(* ===== verification/RunLife.v ===== *)
(** * The run journal as a log

    An abstract run is a phase, the log of its events and the host calls charged to it.
    The commands of file RunStore refine appending to that log; a page read is a slice of
    it; and the host-call ledger stays within its ceiling. *)
From S2P Require Import Prelude Js SafeJson ActionResults SessionTables RunTables RunEvents Confirmations Db Discriminators Plan Journal Store ConfirmStore RunStore.
From S2P Require RunBudget.
Open Scope Z_scope.
#[local] Arguments u : simpl never.
#[local] Existing Instance RunBudget.RunPhase_dec.

(** ** The abstract runs *)

Record AbstractRun := {
  a_phase : RunBudget.RunPhase;
  a_log : list RunEventPayload;
  a_used : Z;
}.

Definition key_of_scope (x : AssistantRunScope) : jstr * jstr := (x.(scope_session), x.(scope_run)).
Definition events_for (k : jstr * jstr) (d : db) : list RunEventRow :=
  filter (λ e, event_of k.1 k.2 e = true) d.(run_tables).(run_events).
Definition log_of (k : jstr * jstr) (d : db) : list RunEventPayload :=
  omap (λ e, RunEvents.payload_of e.(event_type) e.(payload_json)) (events_for k d).
Definition abstract (d : db) (k : jstr * jstr) : option AbstractRun :=
  r ← d.(run_tables).(assistant_runs) !! k;
  Some {| a_phase := r.(phase); a_log := log_of k d; a_used := ledger_used r |}.

(** A row of the journal that holds a bounded payload. *)
Definition event_row (e : RunEventRow) (p : RunEventPayload) : Prop :=
  e.(event_type) = eventType p ∧ e.(payload_json) = payload_value p ∧
  parseRunEventPayload (eventType p) (payload_value p) = Ok p.

(** The events of a run are numbered from one, without a gap; a session has one active
    run. *)
Record journal_ok (d : db) : Prop := {
  journal_numbered k i e : events_for k d !! i = Some e → e.(event_sequence) = Z.of_nat i + 1;
  journal_rows e : e ∈ d.(run_tables).(run_events) → (∃ p, event_row e p) ∧
    run_in_scope d.(run_tables) e.(event_session) e.(event_run) e.(event_workspace) e.(event_admin) = true;
  journal_active session run1 run2 r1 r2 :
    d.(run_tables).(assistant_runs) !! (session, run1) = Some r1 →
    d.(run_tables).(assistant_runs) !! (session, run2) = Some r2 →
    active_phase r1.(phase) = true → active_phase r2.(phase) = true → run1 = run2;
}.

(** ** Numbers *)

Lemma last_sequence_filter p l :
  last_sequence p l = foldr (λ e acc, Z.max e.(event_sequence) acc) 0 (filter (λ e, p e = true) l).
Proof.
  induction l as [|e l IH]; [done|]. simpl. rewrite filter_cons, IH. destruct (p e); case_decide; done.
Qed.

Lemma numbered_max (l : list RunEventRow) :
  (∀ i e, l !! i = Some e → e.(event_sequence) = Z.of_nat i + 1) →
  foldr (λ e acc, Z.max e.(event_sequence) acc) 0 l = Z.of_nat (length l).
Proof.
  assert (∀ (l : list RunEventRow) a b, 0 ≤ a → (∀ e, e ∈ l → e.(event_sequence) ≤ b) → a ≤ b →
    foldr (λ e acc, Z.max e.(event_sequence) acc) a l ≤ b) as Hle.
  { clear. intros l a b Ha Hl Hab. induction l as [|e l IH]; simpl; [done|].
    apply Z.max_lub; [apply Hl; set_solver|]. apply IH. set_solver. }
  intros Hn. destruct l as [|e l] using rev_ind; [done|]. clear IHl.
  rewrite foldr_app, length_app. simpl. assert (event_sequence e = Z.of_nat (length l) + 1) as He.
  { apply Hn. rewrite lookup_app_r, Nat.sub_diag by done. done. }
  apply Z.le_antisymm.
  - apply Hle; [lia| |lia]. intros e2 [i Hi]%list_elem_of_lookup. assert (i < length l)%nat by by eapply lookup_lt_Some.
    rewrite (Hn i e2) by (by rewrite lookup_app_l by done). lia.
  - assert (∀ a, a ≤ foldr (λ e acc, Z.max e.(event_sequence) acc) a l) as Hge
      by (clear; intros a; induction l as [|x l IH]; simpl; [done|lia]).
    specialize (Hge (Z.max (event_sequence e) 0)). lia.
Qed.

Lemma next_sequence_exact k d :
  journal_ok d → next_sequence k.1 k.2 d = Z.of_nat (length (events_for k d)) + 1.
Proof.
  intros Hok. unfold next_sequence. rewrite last_sequence_filter. f_equal.
  apply numbered_max. intros i e He. by eapply (journal_numbered d Hok k).
Qed.

(** The log and the rows have the same length. *)
Lemma event_row_read e p : event_row e p → RunEvents.payload_of e.(event_type) e.(payload_json) = Some p.
Proof.
  intros (-> & -> & H). unfold parseRunEventPayload in H. destruct (RunEvents.payload_of _ _) as [q|]; [|done].
  destruct (_ <? _); [done|]. by injection H as ->.
Qed.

What is expected: Your task is to reproduce the whole listing exactly.

Solved problem:
(* ===== verification/RunLife.v ===== *)
(** * The run journal as a log

    An abstract run is a phase, the log of its events and the host calls charged to it.
    The commands of file RunStore refine appending to that log; a page read is a slice of
    it; and the host-call ledger stays within its ceiling. *)
From S2P Require Import Prelude Js SafeJson ActionResults SessionTables RunTables RunEvents Confirmations Db Discriminators Plan Journal Store ConfirmStore RunStore.
From S2P Require RunBudget.
Open Scope Z_scope.
#[local] Arguments u : simpl never.
#[local] Existing Instance RunBudget.RunPhase_dec.

(** ** The abstract runs *)

Record AbstractRun := {
  a_phase : RunBudget.RunPhase;
  a_log : list RunEventPayload;
  a_used : Z;
}.

Definition key_of_scope (x : AssistantRunScope) : jstr * jstr := (x.(scope_session), x.(scope_run)).
Definition events_for (k : jstr * jstr) (d : db) : list RunEventRow :=
  filter (λ e, event_of k.1 k.2 e = true) d.(run_tables).(run_events).
Definition log_of (k : jstr * jstr) (d : db) : list RunEventPayload :=
  omap (λ e, RunEvents.payload_of e.(event_type) e.(payload_json)) (events_for k d).
Definition abstract (d : db) (k : jstr * jstr) : option AbstractRun :=
  r ← d.(run_tables).(assistant_runs) !! k;
  Some {| a_phase := r.(phase); a_log := log_of k d; a_used := ledger_used r |}.

(** A row of the journal that holds a bounded payload. *)
Definition event_row (e : RunEventRow) (p : RunEventPayload) : Prop :=
  e.(event_type) = eventType p ∧ e.(payload_json) = payload_value p ∧
  parseRunEventPayload (eventType p) (payload_value p) = Ok p.

(** The events of a run are numbered from one, without a gap; a session has one active
    run. *)
Record journal_ok (d : db) : Prop := {
  journal_numbered k i e : events_for k d !! i = Some e → e.(event_sequence) = Z.of_nat i + 1;
  journal_rows e : e ∈ d.(run_tables).(run_events) → (∃ p, event_row e p) ∧
    run_in_scope d.(run_tables) e.(event_session) e.(event_run) e.(event_workspace) e.(event_admin) = true;
  journal_active session run1 run2 r1 r2 :
    d.(run_tables).(assistant_runs) !! (session, run1) = Some r1 →
    d.(run_tables).(assistant_runs) !! (session, run2) = Some r2 →
    active_phase r1.(phase) = true → active_phase r2.(phase) = true → run1 = run2;
}.

(** ** Numbers *)

Lemma last_sequence_filter p l :
  last_sequence p l = foldr (λ e acc, Z.max e.(event_sequence) acc) 0 (filter (λ e, p e = true) l).
Proof.
  induction l as [|e l IH]; [done|]. simpl. rewrite filter_cons, IH. destruct (p e); case_decide; done.
Qed.

Lemma numbered_max (l : list RunEventRow) :
  (∀ i e, l !! i = Some e → e.(event_sequence) = Z.of_nat i + 1) →
  foldr (λ e acc, Z.max e.(event_sequence) acc) 0 l = Z.of_nat (length l).
Proof.
  assert (∀ (l : list RunEventRow) a b, 0 ≤ a → (∀ e, e ∈ l → e.(event_sequence) ≤ b) → a ≤ b →
    foldr (λ e acc, Z.max e.(event_sequence) acc) a l ≤ b) as Hle.
  { clear. intros l a b Ha Hl Hab. induction l as [|e l IH]; simpl; [done|].
    apply Z.max_lub; [apply Hl; set_solver|]. apply IH. set_solver. }
  intros Hn. destruct l as [|e l] using rev_ind; [done|]. clear IHl.
  rewrite foldr_app, length_app. simpl. assert (event_sequence e = Z.of_nat (length l) + 1) as He.
  { apply Hn. rewrite lookup_app_r, Nat.sub_diag by done. done. }
  apply Z.le_antisymm.
  - apply Hle; [lia| |lia]. intros e2 [i Hi]%list_elem_of_lookup. assert (i < length l)%nat by by eapply lookup_lt_Some.
    rewrite (Hn i e2) by (by rewrite lookup_app_l by done). lia.
  - assert (∀ a, a ≤ foldr (λ e acc, Z.max e.(event_sequence) acc) a l) as Hge
      by (clear; intros a; induction l as [|x l IH]; simpl; [done|lia]).
    specialize (Hge (Z.max (event_sequence e) 0)). lia.
Qed.

Lemma next_sequence_exact k d :
  journal_ok d → next_sequence k.1 k.2 d = Z.of_nat (length (events_for k d)) + 1.
Proof.
  intros Hok. unfold next_sequence. rewrite last_sequence_filter. f_equal.
  apply numbered_max. intros i e He. by eapply (journal_numbered d Hok k).
Qed.

(** The log and the rows have the same length. *)
Lemma event_row_read e p : event_row e p → RunEvents.payload_of e.(event_type) e.(payload_json) = Some p.
Proof.
  intros (-> & -> & H). unfold parseRunEventPayload in H. destruct (RunEvents.payload_of _ _) as [q|]; [|done].
  destruct (_ <? _); [done|]. by injection H as ->.
Qed.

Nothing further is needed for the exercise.